Philip Hamill

Philip Hamill (Avatar)

1883-1959

Vol V

Pg 170

Philip Hamill

1883-1959

Vol V

Pg 170

b.15 October 1883 d.3 March 1959

BA Cantab(1906) BSc Lond(1906) MA Cantab(1920) DSc Lond(1910) MD Cantab(1913) MRCS LRCP(1910) MRCP(1912) FRCP(1919)

Philip Hamill was born at Bedford Park, the son of a civil servant, Philip Hamill, and his wife, who was formerly Anne Molyneux. From St. Paul’s School, where he was a scholar, he entered Trinity College, Cambridge, on a scholarship, and after taking a first class degree in both parts of the natural sciences tripos stayed on for two years as a Coutts-Trotter research student in physiology. This experience under the direction of Professor W. E. Dixon gave him a life-long interest in pharmacology, which he taught with therapeutics at St. Bartholomew’s Hospital for many years.

As a leading expert on this subject he became secretary to the Pharmacopoeia Committee of the General Medical Council and a member of the Therapeutics Trials Committee of the Medical Research Council, and visited all the medical schools to inspect and report on their teaching.

Hamill’s association with London hospitals was extensive. After qualifying he held a succession of posts at St. Bartholomew’s. He then became pathologist at the City of London Hospital for Diseases of the Chest and physician to the National Heart Hospital. He was a junior demonstrator in pathology at St. Bartholomew’s until he went to Mesopotamia with the R.A.M.C, in 1916. He subsequently became physician to the Metropolitan Hospital and to the St. Andrew’s Hospital, Dollis Hill, after his demobilisation in 1919.

His career as a consultant began in 1914, but was interrupted by the war until 1919. At the bedside he showed some of the qualities of the old-fashioned general practitioner of the best type. Large and impressive in manner, with a soft and comforting voice and gentle hands, he was a past master in such important details as making the patient comfortable by nursing care and the food and drink of the invalid. He avoided subjecting his patient to the numerous investigations, often of an unpleasant nature and so fashionable in scientific medicine, unless he saw a clear indication for them. With regard to surgery, when he considered that operative intervention was desirable, there was no-one who could be more persistent in his persuasion of both patient and surgeon.
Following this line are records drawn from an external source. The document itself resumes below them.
Lemma admitted_over l calls key b a :
  invariant l → (0 < a)%Z → within l a calls → buckets l !! key = Some b →
  (rateBucket.started b + window l ≤ a)%Z → (Z.of_nat (admitted l calls key) ≤ limit l)%Z.
Proof.
  revert l. induction calls as [|[now [f i]] calls IH]; intros l Hl Ha Hw Hb Hover.
  - destruct Hl. simpl. lia.
  - cbn [admitted]. destruct (Allow_locked _ _ _) as [ok l'] eqn:E.
    apply Forall_cons in Hw as [[Hn0 Hn] Hw]. simpl in Hn0, Hn.
    pose proof (limiter_keys_nodup f i) as Hnd.
    pose proof (Allow_locked_invariant _ _ _ _ _ Hnd Hl E) as Hl'.
    pose proof (Allow_locked_config _ _ _ _ _ E) as [Hlim Hwin].
    assert (within l' a calls) as Hw' by (unfold within; by rewrite Hwin).
    pose proof (bucket_step _ _ _ _ _ key Hnd E) as Hstep.
    destruct (ok && bool_decide _) eqn:Eok.
    + apply andb_true_iff in Eok as [-> Hin%bool_decide_eq_true_1].
      assert (expired l now b = true) as He.
      { pose proof (inv_window l Hl). unfold expired, time_sub, int64_min, int64_max in *. apply Z.leb_le. lia. }
      pose proof (expired_bucket_step l now _ l' key b Hnd Hb He Hin E) as Hb'.
      pose proof (admitted_live l' calls key _ a Hl' Ha Hw' Hb' Hn0) as H. simpl in H. lia.
    + destruct Hstep as [Hb'|Hb'].
      * pose proof (admitted_absent l' calls key a Hl' Ha Hw' Hb'). lia.
      * rewrite Hb in Hb'. rewrite <- Hwin in Hover. specialize (IH l' Hl' Ha Hw' Hb' Hover). lia.
Qed.

(** ** Theorems *)

(** C22. Within any time span no longer than the window, and whatever else the
    limiter is asked and in whatever order the clock readings come, one
    credential or address gets at most twice the limit of reviewer calls.  It
    gets at most the limit when at the start of the span its bucket does not
    exist or its window is over, and when its bucket was opened inside the span
    the calls counted before are included in the limit.  (Twice the limit is
    left for a span that begins in one window and ends in the next.) *)
Theorem admitted_bound l calls key a :
  invariant l → (0 < a)%Z → within l a calls →
  (Z.of_nat (admitted l calls key) ≤ 2 * limit l)%Z ∧
  match buckets l !! key with
  | None => (Z.of_nat (admitted l calls key) ≤ limit l)%Z
  | Some b =>
      ((rateBucket.started b + window l ≤ a)%Z → (Z.of_nat (admitted l calls key) ≤ limit l)%Z) ∧
      ((a ≤ rateBucket.started b)%Z →
       (Z.of_nat (admitted l calls key) + rateBucket.count b ≤ limit l)%Z)
  end.
Proof.
  intros Hl Ha Hw. destruct (buckets l !! key) as [b|] eqn:Hb.
  - pose proof (admitted_present l calls key b a Hl Ha Hw Hb).
    pose proof (inv_count l Hl _ _ Hb). simpl in *. split; [lia|]. split; intros Hs.
    + by apply admitted_over with b a.
    + by apply admitted_live with a.
  - pose proof (admitted_absent l calls key a Hl Ha Hw Hb). destruct Hl. split; [lia|done].
Qed.
Lemma recognises_compiled p c userAgent :
  compile_all (ClientProfile.Matchers p) = Ok (matchers c) →
  (existsb (λ m, matches m (trim_space userAgent)) (matchers c) = true) ↔ recognises p userAgent.
Proof.
  intros H%compile_all_Forall2. rewrite existsb_Exists, Exists_exists. split.
  - intros (k & Hk & Hm). apply list_elem_of_lookup in Hk as [i Hi].
    destruct (Forall2_lookup_r _ _ _ _ _ H Hi) as (m & Hmi & Hc).
    exists m, k. split_and!; [by eapply list_elem_of_lookup_2|done..].
  - intros (m & k & Hm & Hk & Hmatch). apply list_elem_of_lookup in Hm as [i Hi].
    destruct (Forall2_lookup_l _ _ _ _ _ H Hi) as (k' & Hki & Hc).
    assert (k' = k) as -> by congruence. exists k. split; [by eapply list_elem_of_lookup_2|done].
Qed.

(** [p] comes before [q]. *)
Definition before (p q : ClientProfile.t) : Prop :=
  (ClientProfile.Priority p < ClientProfile.Priority q)%Z ∨
  (ClientProfile.Priority p = ClientProfile.Priority q ∧
   string_lt (ClientProfile.Key p) (ClientProfile.Key q) = true).

Lemma before_less c d : before (profile c) (profile d) → profile_less c d = true.
Proof.
  unfold before, profile_less. intros [H|[H1 H2]].
  - replace (_ =? _)%Z with false by lia. by apply Z.ltb_lt.
  - by rewrite H1, Z.eqb_refl.
Qed.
It is hard to understand why he was not as successful as some of his contemporaries. Paradoxically his first and his lasting absorption in pharmacology may have stood in his way, while the variety of his interests, which included cardiology and general medicine, may have prevented that concentration upon one of them so necessary to success. Again, he may have been unfortunate in the timing of his application for vacancies. One always felt that he had been unlucky, and that many of his contemporaries achieved a success in practice out of proportion to their abilities when compared with his.
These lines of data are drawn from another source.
(** The audited branch: the outcome and the observed reasons. *)
Definition audit_request (s : Server) (a : Auditor.t) (r : request) : outcome * list string :=
  let limit := bodyLimit s a r in
  let '(body, replay, auditable, err) := captureBody (HttpRequest.Body r) limit in
  let r := HttpRequest.set_Body r (Some replay) in
  if negb auditable then
    (Forwarded r, observe (Some a) (match err with Some e => bodyBypassReason e | None => "" end))
  else
    let contentEncoding := join (Values (HttpRequest.header r) "Content-Encoding") "," in
    match decodeAuditBody body contentEncoding limit with
    | Err err => (Forwarded r, observe (Some a) (bodyBypassReason err))
    | Ok auditBody =>
        let '(decision, _) := Auditor.Evaluate a r auditBody in
        if Decision.Blocked decision then (Answered (writeBlocked decision), [])
        else (Forwarded (HttpRequest.set_Body r (Some (bytes_reader body))), [])
    end.

(** What is observed before the audit decides. *)
Definition observed (s : Server) (r : request) : list string :=
  if isWebSocket r then observe (Auditor_ s) "websocket_unreviewed_allow"
  else if unsupportedProtocolPath (URL.Path (HttpRequest.URL r))
  then observe (Auditor_ s) "protocol_unreviewed_allow"
  else [].

(** [Handler]: the outcome and the reasons given to [Observe], in order. *)
Definition Handler (s : Server) (r : request) : outcome * list string :=
  let path := URL.Path (HttpRequest.URL r) in
  if (path =? "/_nocyber/healthz")%string then (Answered health, [])
  else if (path =? "/_nocyber/readyz")%string then (Answered (ready s), [])
  else
    match Auditor_ s with
    | Some a =>
        if shouldAudit s r
        then let '(o, more) := audit_request s a r in (o, observed s r ++ more)
        else (Forwarded r, observed s r)
    | None => (Forwarded r, observed s r)
    end.
End proxy.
He always focused an intense concentration upon the affair of the moment. During a viva voce examination, for instance, he might introduce the treatment of gall-stone colic to an examinee with the words ‘I’m writhing on the ground in agonising pain’. His eyes would be fixed intently upon the candidate as though actually observing the hypothetical scene. When teaching he insisted upon the value of personal clinical experience. Again, in a practical demonstration in pharmacology, he was as acutely interested in the outcome as the most inexperienced among his audience. He watched with excitement, after the injection of atropine into an experimental animal, for the preliminary slowing of the heart and for the subsequent tachycardia. This quality of enthusiasm added a vivid quality both to his demonstrations and to his lectures, which made them memorable.

His hobbies were sailing and gardening. He first sailed when he was invalided to Bombay after contracting sandfly fever in Mesopotamia during the First World War. To gardening he brought much of his special knowledge of chemistry, analysing the qualities of the soil and noticing its effect upon the growth of plants.

In 1918 he married Maude Zehetmayr, by whom he had two sons and two daughters.

Richard R Trail

[Brit.med.J., 1959, 1, 722, 794, 1050; Lancet, 1959, 1, 586-7, 739; Times, 6 Mar. 1959.]